1) Christians are called to engage the world, but not as self-sufficient individuals. As you mentioned our engagement of the world is certainly dependent upon the Spirit, but it also must be rooted and stabilized with a community of faith. If a Christian is immersed in anti-Christian culture without the lifeline of fellow believers then the power of corruption may overwhelm. Yet a community can provide accountability, encouragement, resources, and most importantly prayer. One of the unfortunate consequences of “personal salvation” is the decoupling of faith from community. Yet the intent of God was for Christians to be led by the Spirit and supported by the Body.
2) The challenge with 1 Cor 5 is balancing grace and accountability. What is tragic is that we overlook 2 Cor 2, where Paul encourages the same church to love and accept one who had previously been ‘exiled’ (possibly the same individual from 1 Cor 5.) The heart of 1 Cor 5 is a believer who has persisted in immoral behavior, not an unbeliever (he clearly states this in verse 11 to make sure we don’t over-react). Look at 2 Cor 2:6-8 (NET), “6 This punishment on such an individual by the majority is enough for him, 7 so that now instead you should rather forgive and comfort him. This will keep him from being overwhelmed by excessive grief to the point of despair. 8 Therefore I urge you to reaffirm your love for him.”
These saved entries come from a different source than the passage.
(** * export_pdf.py: serving a saved HTML page and printing it to PDF

    A shallow embedding of [src/export_pdf.py].  Python [str] values are
    modelled as [string]: the bytes the text has in the file-system
    encoding (UTF-8 with [surrogateescape], so that a file name that is
    not valid UTF-8 is a string too).  Python [int] is [Z], [pathlib.Path]
    the parsed POSIX path it stores (as in CPython 3.11), and the file
    system, the executable search path, the binding of the listener, the
    start of the thread and the browser subprocess are fields of a [World]
    record; each library call that can raise is given the outcomes it has.  The calls that
    act on the outside (binding the listener, starting the thread, running
    the subprocess, shutting the server down, joining the thread) are
    recorded, in order, in a trace threaded through an exception monad. *)

From Stdlib Require Import ZArith List Bool Lia.
From Stdlib Require Import Strings.Ascii Strings.String.
From Stdlib Require Import Numbers.DecimalString Numbers.DecimalZ.
Import ListNotations.

Open Scope list_scope.
Open Scope string_scope.

(** ** Python string primitives *)

Module PyStr.

(** [sep.join(l)] *)
Fixpoint join (sep : string) (l : list string) : string :=
  match l with
  | [] => ""
  | [x] => x
  | x :: t => x ++ sep ++ join sep t
  end.

(** [s.split(sep)] for a one-character separator: never the empty list. *)
Fixpoint split (sep : ascii) (s : string) : list string :=
  match s with
  | "" => [""]
  | String c s' =>
      if Ascii.eqb c sep then "" :: split sep s'
      else match split sep s' with
           | h :: t => String c h :: t
           | [] => [String c ""]
           end
  end.

(** [len(s) - len(s.lstrip(c))]: how many leading [c] the string has. *)
Fixpoint leading (c : ascii) (s : string) : nat :=
  match s with
  | String a s' => if Ascii.eqb a c then S (leading c s') else 0
  | "" => 0
  end.

(** [s[n:]] for [0 <= n]. *)
Fixpoint drop (n : nat) (s : string) : string :=
  match n, s with
  | S n', String _ s' => drop n' s'
  | _, _ => s
  end.

(** [s[:n]] for [0 <= n]. *)
Fixpoint take (n : nat) (s : string) : string :=
  match n, s with
  | S n', String a s' => String a (take n' s')
  | _, _ => ""
  end.

(** [s.rfind(c)]: the index of the last [c], or [-1]. *)
Fixpoint rfind (c : ascii) (s : string) : Z :=
  match s with
  | "" => (-1)%Z
  | String a s' =>
      let i := rfind c s' in
      if (0 <=? i)%Z then (i + 1)%Z
      else if Ascii.eqb a c then 0%Z else (-1)%Z
  end.

(** [sub in s] *)
Fixpoint contains (sub s : string) : bool :=
  prefix sub s ||
  match s with
  | "" => false
  | String _ s' => contains sub s'
  end.

(** [str(n)] for an [int]. *)
Definition of_int (n : Z) : string := NilZero.string_of_int (Z.to_int n).

(** [int(s)] on the output of [str]. *)
Definition to_int (s : string) : option Z :=
  option_map Z.of_int (NilZero.int_of_string s).

(** Truth value of a string: the empty string is false. *)
Definition truthy (s : string) : bool := negb (s =? "").

Definition nl : string := String "010"%char "".

(** [c * n] *)
Fixpoint replicate (n : nat) (c : ascii) : string :=
  match n with
  | 0 => ""
  | S n' => String c (replicate n' c)
  end.

End PyStr.

(** ** pathlib: pure POSIX paths *)

Module pathlib.

(** What a path object holds once parsed: the root (nothing, one slash or
    two) and the components after it. *)
Record Path : Type := mkPath { root : string; parts : list string }.

Definition kept_component (x : string) : bool :=
  negb (x =? "") && negb (x =? ".").

(** [pathlib.Path(s)]: more than two leading slashes count as one, empty
    and ["."] components are dropped. *)
Definition of_str (s : string) : Path :=
  let n := PyStr.leading "/"%char s in
  let rt := match n with 0 => "" | 2 => "//" | _ => "/" end in
  mkPath rt (filter kept_component (PyStr.split "/"%char (PyStr.drop n s))).

(** A path string that [pathlib] leaves as it is: at most two leading
    slashes, then either nothing more (and at least one slash) or
    components none of which is empty or a lone dot. *)
Definition is_normal (p : string) : bool :=
  let n := PyStr.leading "/"%char p in
  let rel := PyStr.drop n p in
  (n <=? 2)%nat &&
  (if rel =? "" then (0 <? n)%nat
   else forallb kept_component (PyStr.split "/"%char rel)).

(** [str(p)] *)
Definition str (p : Path) : string :=
  let s := root p ++ PyStr.join "/" (parts p) in
  if s =? "" then "." else s.

(** [p.name] *)
Definition name (p : Path) : string := last (parts p) "".

(** [p.parent] *)
Definition parent (p : Path) : Path := mkPath (root p) (removelast (parts p)).

(** [p.suffix] *)
Definition suffix (p : Path) : string :=
  let nm := name p in
  let i := PyStr.rfind "."%char nm in
  if ((0 <? i) && (i <? Z.of_nat (length nm) - 1))%Z
  then PyStr.drop (Z.to_nat i) nm
  else "".

(** [p.stem] *)
Definition stem (p : Path) : string :=
  let nm := name p in
  let i := PyStr.rfind "."%char nm in
  if ((0 <? i) && (i <? Z.of_nat (length nm) - 1))%Z
  then PyStr.take (Z.to_nat i) nm
  else nm.

End pathlib.

(** ** Exceptions, the outside world, and the effect monad *)

(** The exceptions the script can end with.  [ValueError] is raised by
    pathlib and carries the offending value; [OSError] stands for the
    operating-system errors other than "not found" (permission denied,
    name too long, address in use, ...); [UnicodeEncodeError] carries the
    string that has no UTF-8 encoding. *)
Inductive exn : Type :=
| FileNotFoundError (msg : string)
| RuntimeError (msg : string)
| ValueError (what : string)
| OSError (msg : string)
| UnicodeEncodeError (object : string)
| UnicodeDecodeError (msg : string)
| CalledProcessError (returncode : Z) (cmd : list string).

Inductive outcome (A : Type) : Type :=
| Returned (a : A)
| Raised (e : exn).
Arguments Returned {A} a.
Arguments Raised {A} e.

(** What [subprocess.run(..., capture_output=True, text=True)] does with a
    command line: the process exits with a status and its output is
    decoded, or the call itself raises (the program cannot be started, or
    what it wrote is not text in the locale's encoding). *)
Inductive run_outcome : Type :=
| Exited (returncode : Z) (stdout stderr : string)
| RunRaised (e : exn).

(** The machine the script runs on.  [w_is_file] and [w_exists] are
    [Path.is_file()] and [Path.exists()] on the string form of the path:
    they answer, or re-raise the [OSError] of [os.stat] when it is not one
    of the "no such file" kind (permission denied, name too long).  The
    fields are not tied to one another, so a [World] may describe more than
    any real machine does; what is proved for every [World] holds for the
    real ones. *)
Record World : Type := mkWorld {
  w_is_file : string -> outcome bool;
  w_exists : string -> outcome bool;
  w_which : string -> option string;      (* shutil.which *)
  w_expanduser : pathlib.Path -> pathlib.Path;
  w_resolve : pathlib.Path -> pathlib.Path;
  w_bind_error : option exn;              (* why the listener cannot be bound *)
  w_ephemeral_port : Z;                   (* the port given for a bind to port 0 *)
  w_thread_error : option exn;            (* why no thread can be started *)
  w_run : list string -> run_outcome      (* running a command line *)
}.

Definition with_which (w : World) (which : string -> option string) : World :=
  mkWorld (w_is_file w) (w_exists w) which (w_expanduser w) (w_resolve w)
          (w_bind_error w) (w_ephemeral_port w) (w_thread_error w) (w_run w).

Record HTTPServer : Type := mkServer {
  server_address : string * Z;
  served_directory : string
}.

Record Thread : Type := mkThread {
  thread_target : HTTPServer;             (* runs [serve_forever] of this server *)
  thread_daemon : bool
}.

Record CompletedProcess : Type := mkCompleted {
  cp_returncode : Z;
  cp_stdout : string;
  cp_stderr : string
}.

(** The calls that reach outside the process, in the order they are made. *)
Inductive event : Type :=
| ServerBind (directory : string) (host : string) (port : Z)
| ThreadStart (t : Thread)
| SubprocessRun (command : list string)
| ServerShutdown (s : HTTPServer)
| ThreadJoin (t : Thread) (timeout : Z).

Definition trace : Type := list event.

Definition M (A : Type) : Type := trace -> outcome A * trace.

Definition ret {A} (a : A) : M A := fun t => (Returned a, t).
Paul instructs the church in Corinth that unrepentant Christians jeopardizes the entire community but that a repentant Christian cutoff from community is at eternal risk and should be restored. This idea makes some uncomfortable because it seems a double-standard, one for the world and one for believers. Clearly sin is sin, what is different is the role of the church. The passages about judgement fall into two categories, judging the church and judging the world. The passages referring to judging the world are eschatological, while the passages about judging believers are temporal and guided by mercy, grace and accountability. Unfortunately the church frequently fails to distinguish between the two bounds and has created quite a mess. The future judgement of the world drives our missiology, the accountability structures of the community drive our discipleship.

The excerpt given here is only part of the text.